Hwang S1, Cho GS1, Ryu S1, Kim HJ1, Song HY1, Yune TY2, Ju C3, Kim WK4.Author information
Abstract
ETHNOPHARMACOLOGICAL RELEVANCE:Anti-inflammatory therapy has been intensively investigated as a potential strategy for treatment of cerebral stroke. However, despite many positive outcomes reported in animal studies, anti-inflammatory treatments have not proven successful in humans as yet.
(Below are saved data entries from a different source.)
(** The bounds of a scalar: [maxLength], [minLength], [enum], [maximum], [minimum]. *)
Definition scalar_checks (value rule : json) (tool_name : string) (path : list string)
    : list (result (option LabAgentError)) :=
  let limit r := refuse_when r SCHEMA_ARGUMENT_LIMIT_EXCEEDED tool_name path in
  match value with
  | JStr s =>
      let size := NInt (Z.of_nat (str_len s)) in
      [limit (bound "maxLength" rule (λ n, number_ltb n size));
       limit (bound "minLength" rule (λ n, number_ltb size n));
       refuse_when (match jget "enum" rule with
           | None | Some JNull => Ok false
           | Some choices => negb <$> chosen s choices
           end) SCHEMA_ARGUMENT_TYPE_INVALID tool_name path]
  | JInt z =>
      [limit (bound "maximum" rule (λ n, number_ltb n (NInt z)));
       limit (bound "minimum" rule (λ n, number_ltb (NInt z) n))]
  | JFloat f =>
      [limit (bound "maximum" rule (λ n, number_ltb n (NFloat f)));
       limit (bound "minimum" rule (λ n, number_ltb (NFloat f) n))]
  | JArr items =>
      [limit (bound "maxItems" rule (λ n, number_ltb n (NInt (Z.of_nat (length items)))))]
  | _ => []
  end.

Fixpoint validate_value (value rule : json) (tool_name : string) (path : list string)
    {struct value} : result (option LabAgentError) :=
  if (value ==b JNull) && (jget "nullable" rule ==b Some (JBool true)) then Ok None
  else
    valid ← type_matches (jget "type" rule) value;
    if negb valid then Some <$> refusal_error SCHEMA_ARGUMENT_TYPE_INVALID tool_name path
    else
      e ← first_refusal (scalar_checks value rule tool_name path);
      match e, value, jget "items" rule with
      | Some e, _, _ => Ok (Some e)
      | None, JArr items, Some (JObj item_rule) =>
          (fix validate_items (items : list json) (index : Z) : result (option LabAgentError) :=
             match items with
             | [] => Ok None
             | item :: rest =>
                 e ← validate_value item (JObj item_rule) tool_name (path ++ [pretty index]);
                 match e with Some e => Ok (Some e) | None => validate_items rest (index + 1)%Z end
             end) items 0%Z
      | None, _, _ => Ok None
      end.
(** A call whose name is blank text, which the reader of responses accepts, ends no turn: building
    its refusal raises out of the loop before anything is recorded or shown, whatever
    terminal the turn could have had. *)
Theorem blank_tool_name_escapes `{PyRuntime} `{JsonLoads} `{ResponseModels} catalog envelope
    guard continue response id call rest s :
  extract_response_id response = Ok id →
  (e ← read_envelope response; function_calls (rv_output e)) = Ok (call :: rest) →
  trim (fc_name call) = "" → known_tool call (effective catalog envelope) = None →
  handle_response catalog envelope continue guard (Ok response) s
  = Done (Raise (ValidationError "string_too_short")).
Proof.
  intros Hid Hcalls Hname Hknown. unfold handle_response, read_response. rewrite Hid.
  apply bind_ok in Hcalls as (e & -> & Hcalls). cbn [mbind result_bind]. rewrite Hcalls.
  cbn [mbind result_bind serve]. unfold serve_call.
  assert (Hp : parse_arguments (fc_arguments call) (fc_name call) = Raise (ValidationError "string_too_short")
    ∨ ∃ m, parse_arguments (fc_arguments call) (fc_name call) = Ok (m, None)).
  { unfold parse_arguments. destruct (json_loads _) as [[]|]; try (by right; eexists); left;
      by rewrite refusal_error_blank. }
  destruct Hp as [->|[m ->]]; [done|]. unfold mbind at 1 2, program_bind. cbn [attempt program_bind_go].
  rewrite Hknown. destruct (bool_decide _); by rewrite refusal_error_blank.
Qed.

(** ** A small turn *)

(** Answers as functions of the log so far. *)
Record Answers := MkAnswers {
  on_clock : list lab_event → Z;
  on_probe : list lab_event → bool;
  on_invoke : list lab_event → json → result json;
  on_tool : string → LabLoop.Arguments → ToolOutcome
}.

Fixpoint drive {A} (p : program A) (o : Answers) (l : list lab_event) : list lab_event * option (result A) :=
  match p with
  | Done r => (l, Some r)
  | Clock k => drive (k (on_clock o l)) o (l ++ [EvClock (on_clock o l)])
  | Probe k => drive (k (on_probe o l)) o (l ++ [EvProbe (on_probe o l)])
  | Invoke q k => drive (k (on_invoke o l q)) o (l ++ [EvInvoke q (on_invoke o l q)])
  | RunTool n a k => drive (k (on_tool o n a)) o (l ++ [EvTool n a (on_tool o n a)])
  | Record_ t k => drive (k (Ok tt)) o (l ++ [EvRecord t (Ok tt)])
  | CheckScope n a k => drive (k (Ok None)) o (l ++ [EvScope n a (Ok None)])
  | CheckClass n a k => drive (k (Ok None)) o (l ++ [EvClass n a (Ok None)])
  | Emit e k => drive k o (l ++ [EvEmit e])
  | Diverged => (l, None)
  end.

Lemma drive_plays {A} (p : program A) o l log r :
  drive p o l = (log, Some r) → ∃ k, log = l ++ k ∧ plays p k r.
Proof.
  revert l. induction p; cbn; intros l Hd;
    try (match goal with IH : _ |- _ => apply IH in Hd as (k' & -> & Hk) end;
         rewrite <- app_assoc; eexists; split; [done|by constructor]).
  - injection Hd as <- <-. exists []. rewrite app_nil_r. split; [done|constructor].
  - done.
Qed.

(** One tool, and the documents of the sample. *)
Definition list_runs : LabTool := MkLabTool "list_runs" default_forms (strict_schema [
  ("limit", JObj [("type", JStr "integer"); ("minimum", JInt 1); ("maximum", JInt 100)]);
  ("status", JObj [("type", JStr "string"); ("nullable", JBool true)])] ["limit"; "status"]).

#[local] Instance sample_loads : JsonLoads := λ raw,
  if raw ==b "few" then Some (JObj [("limit", JInt 3); ("status", JNull)])
  else if raw ==b "many" then Some (JObj [("limit", JInt 300); ("status", JNull)])
  else None.

(** A response is its text, or the name and arguments of one call. *)
#[local] Instance sample_responses : ResponseModels := λ response,
  match response with
  | JStr text => Ok (MkResponseEnvelope (Some "r") (Some text) [])
  | JArr [JStr name; JStr arguments] =>
      Ok (MkResponseEnvelope (Some "r") None
            [MkOutputItem (Some "function_call") (Some "call") (Some name) (Some arguments) []])
  | _ => Raise (ValidationError "missing")
  end.

Definition sample_limits : LabAgentTurnLimits := MkTurnLimits 12 8 120 4 2048.

Definition sample_envelope : LabAgentEnvelope :=
  MkEnvelope "chat_1" (MkScope "ws" (Some "project") None None) [MkAgentMessage ROLE_HUMAN 1 "which runs?"]
    [] [] [] ["list_runs"] sample_limits.

(** The provider first asks for too many, then for a few, and then answers. *)
Definition sample_answers : Answers := MkAnswers (λ _, 0%Z) (λ _, false)
  (λ l _, Ok (match invokes l with
    | O => JArr [JStr "list_runs"; JStr "many"]
    | S O => JArr [JStr "list_runs"; JStr "few"]
    | _ => JStr "run_1"
    end))
  (λ _ _, ToolReturned (MkToolResult (JObj [("runs", JArr [JStr "run_1"])]) [] ["run_1"])).

Definition sample_turn : program LabTurnTerminal :=
  execute (H := demo) [("list_runs", list_runs)] "" sample_envelope.

Definition sample_log : list lab_event := fst (drive sample_turn sample_answers []).
Definition sample_terminal : LabTurnTerminal :=
  MkTerminal ANSWERED "run_1" true None None ["run_1"] 3 2 1
    [("input_tokens", 0%Z); ("output_tokens", 0%Z); ("total_tokens", 0%Z)].

Lemma sample_plays : plays sample_turn sample_log (Ok sample_terminal).
Proof.
  destruct (drive_plays sample_turn sample_answers [] sample_log (Ok sample_terminal)) as (k & E & Hk);
    [vm_compute; reflexivity|]. by rewrite E.
Qed.

Lemma turn_within_budget_witness :
  settles sample_turn ∧ (Z.of_nat (invokes sample_log) <= 8)%Z ∧ (Z.of_nat (runs sample_log) <= 12)%Z
  ∧ runs sample_log = 1%nat ∧ records sample_log = 2%nat.
Proof.
  destruct (turn_within_budget (H := demo) [("list_runs", list_runs)] "" sample_envelope eq_refl) as [Hs Hb].
  destruct (Hb _ _ sample_plays) as (Hi & Hr & _).
  split; [exact Hs|]. split; [exact Hi|]. split; [exact Hr|]. split; vm_compute; reflexivity.
Defined.


Lemma blank_tool_name_escapes_witness :
  handle_response (H := demo) [("list_runs", list_runs)] sample_envelope (λ _, Diverged)
    (MkGuard sample_limits 0) (Ok (JArr [JStr " "; JStr "few"])) (initial_state [])
  = Done (Raise (ValidationError "string_too_short")).
Proof.
  apply (blank_tool_name_escapes (H := demo) [("list_runs", list_runs)] sample_envelope
    (MkGuard sample_limits 0) (λ _, Diverged) (JArr [JStr " "; JStr "few"]) "r"
    (MkFunctionCall "call" " " "few") [] (initial_state [])); vm_compute; reflexivity.
Defined.
(* ===== verification/LabSession.v ===== *)
(** * A persisted turn of the laboratory agent
    (src/src/evidrun/lab/session.py, served by
    src/src/evidrun/entrypoints/api/routers/lab_turns.py).

    [run_turn] reads the session, stores the human message, prepares the envelope from the
    stored transcript, stores which instruction was sent, runs the loop against the store of
    traces, and stores the answer of a complete turn. [turn_run] is its relation over the
    laboratory tables: what it leaves, the log of the loop and how it ended. The composition
    of the instruction and the catalog of tools are parameters of the turn; the queue that
    carries presentation events to the consumer is not modelled, and a consumer that leaves
    is an exception of [Invoke].

    Theorems: what a turn leaves in the store is exactly the human message, the instruction,
    the records of its log and the answer of a complete turn; a blank message, which the
    route accepts, makes every later turn of its session fail before the provider is asked. *)

From S2P Require Import Prelude PyText PyJson Base Authoring Runtime Events Registry ContractStore Store.
From S2P Require Import LedgerInv EvalStore EvalInv System Catalog CatalogInv ReadModel Artifacts Subject.
From S2P Require Import Samples Provenance Scenario Offline LabStore LabChat LabTurn LabLoop LabLoopSpec.

(** [ComposedInstruction]. *)
Record ComposedInstruction := MkInstructionText {
  ci_text : string;
  ci_digest : string
}.

Section turn.
Context `{PyRuntime} `{HumanVerifier} `{RevisionModels} `{UnicodeTables} `{LegacyExperiments}
  `{ComparisonTable} `{JsonLoads} `{ResponseModels}.

(** [build_catalog(...)], and [compose_instruction] of the scope and the offered tools. *)
Variables (catalog : list (string * LabTool))
  (compose_instruction : LabAgentSessionScope → list (string * LabTool) → result ComposedInstruction)
  (turn_limits : LabAgentTurnLimits).

Definition agent_message (m : LabMessage) : result LabAgentMessage :=
  role ← LabAgentMessageRole_of (lm_role m);
  lab_agent_message role (lm_content m) (lm_sequence m).

(** [LabAgentEnvelope(...)]. *)
Definition lab_agent_envelope (session_id : string) (scope : LabAgentSessionScope)
    (history : list LabAgentMessage) (offered : list string) : result LabAgentEnvelope :=
  session_id ← non_empty session_id;
  offered ← map_res non_empty offered;
  validate_limits turn_limits;;
  let envelope := MkEnvelope session_id scope history [] [] [] offered turn_limits in
  validate_disclosure envelope;;
  Ok envelope.
Lemma parse_values_spec (df : list CsvRow) :
  (forall e, parse_values float_of_string df = Raise e ->
             e = ValueError_values_shape) /\
  (forall d, parse_values float_of_string df = Ok d ->
             Forall2 (row_read float_of_string (df_has_quality d)) df (df_rows d) /\
             (df_has_quality d = false <->
              Forall (fun c => cell_astype_float float_of_string (c_values c)
                               <> None) df)).
Proof.
  unfold parse_values, column_astype_float. rewrite !map_map.
  pose proof (all_some_Forall
                (fun c => cell_astype_float float_of_string (c_values c)) df) as Hall.
  destruct (all_some (map (fun c => cell_astype_float float_of_string (c_values c)) df))
    as [vs|] eqn:Ev.
  - split; [discriminate|]. intros d E. injection E as <-.
    cbn [df_rows df_has_quality]. split.
    + apply all_some_Forall2 in Ev.
      eapply Forall2_impl; [|apply (Forall2_combine_map _ _ _ _ Ev)].
      intros c r [v [Hv ->]]. unfold row_read, raw_row, to_datetime_s. simpl.
      repeat split; try reflexivity. exact Hv.
    + split; [|reflexivity]. intros _. apply Hall. discriminate.
  - destruct (all_some (map (fun c => part_astype_float float_of_string
                                        (cell_split (c_values c)) 0) df))
      as [vs|] eqn:E0; [|split; [intros e E; congruence | discriminate]].
    destruct (all_some (map (fun c => part_astype_float float_of_string
                                        (cell_split (c_values c)) 1) df))
      as [qs|] eqn:E1; [|split; [intros e E; congruence | discriminate]].
    destruct (Nat.eqb _ 2); [|split; [intros e E; congruence | discriminate]].
    split; [discriminate|]. intros d E. injection E as <-.
    cbn [df_rows df_has_quality]. split.
    + apply all_some_Forall2 in E0, E1.
      eapply Forall2_impl; [|apply (Forall2_combine2_map _ _ _ _ _ E0 _ E1)].
      intros c r [v [q [Hv [Hq ->]]]]. unfold row_read, raw_row, to_datetime_s.
      simpl. repeat split; try reflexivity; assumption.
    + split; [discriminate|]. intros H. apply Hall in H. congruence.
Qed.

End Loading.

(** X19.  Loading a table.  [read_table] fails with the [ValueError] of
    the conversion to float and with nothing else.  When it returns, the
    table has one row per distinct record of the file, in the order of the
    file; each row carries the tag, count and stream type of its record and
    a time of whole seconds.  The table has no quality column exactly when
    every cell of [values] converts to a float by itself; the values are
    then these floats.  Otherwise value and quality are the floats of the
    two parts of the cell. *)
Theorem loaded_table_mirrors_the_file :
  forall (float_of_string : string -> option (option Qc)) (table : list CsvRow),
    let records := drop_duplicates CsvRow_eq_dec table in
    (forall e, read_table float_of_string table = Raise e ->
               e = ValueError_values_shape) /\
    (forall df, read_table float_of_string table = Ok df ->
                Forall2 (row_read float_of_string (df_has_quality df))
                        records (df_rows df) /\
                (df_has_quality df = false <->
                 Forall (fun c => cell_astype_float float_of_string (c_values c)
                                  <> None) records)).
Proof.
  intros float_of_string table records. unfold read_table.
  exact (parse_values_spec float_of_string records).
Qed.

(** ** Persisting a table without quality column *)









(** ** Writing *)

Lemma raw_dataframes_cons (o : option DataFrame) (l : list (option DataFrame)) :
  flat_map (fun o => match o with Some df => [df] | None => [] end) (o :: l)
  = match o with Some df => [df] | None => [] end
    ++ flat_map (fun o => match o with Some df => [df] | None => [] end) l.
Proof. reflexivity. Qed.


(** ** The order of the checks of the constructor *)

Lemma check_tags_first catalog err pre t post :
  Forall (fun x => Catalog.mem x catalog = true) pre ->
  Catalog.mem t catalog = false ->
  check_tags catalog err (pre ++ t :: post) = Raise (err t).
Proof.
  intros Hpre Ht. induction Hpre as [|x pre Hx _ IH]; simpl.
  - rewrite Ht. reflexivity.
  - rewrite Hx. exact IH.
Qed.

Lemma check_tags_pass catalog err tags :
  Forall (fun x => Catalog.mem x catalog = true) tags ->
  check_tags catalog err tags = Ok tt.
Proof.
  intros H. apply check_tags_ok. apply forallb_forall.
  rewrite Forall_forall in H. exact H.
Qed.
Although immunomodulatory activity and safety of Cordyceps species (Chinese caterpillar fungi) have been proven in clinical trials and traditional Asian prescriptions for inflammatory diseases, its anti-ischemic effect remains elusive.
AIM OF THE STUDY:In the present study, therefore, we investigated the potential therapeutic efficacy of WIB801C, the standardized extract of C. militaris, for treatment of cerebral ischemic stroke.
MATERIALS AND METHODS:The anti-chemotactic activity of WIB801C was assayed in cultured rat microglia/macrophages. Sprague-Dawley rats were subjected to ischemic stroke via either transient (1.5-h tMCAO and subsequent 24-h reperfusion) or permanent middle cerebral artery occlusion (pMCAO for 24-h without reperfusion). WIB801C was orally administered twice at 3-and 8-h (50 mg/kg each) after the onset of MCAO. Infarct volume, edema, blood brain barrier and white matter damages, neurological deficits, and long-term survival rates were investigated. The infiltration of inflammatory cells into ischemic lesions was assayed by immunostaining.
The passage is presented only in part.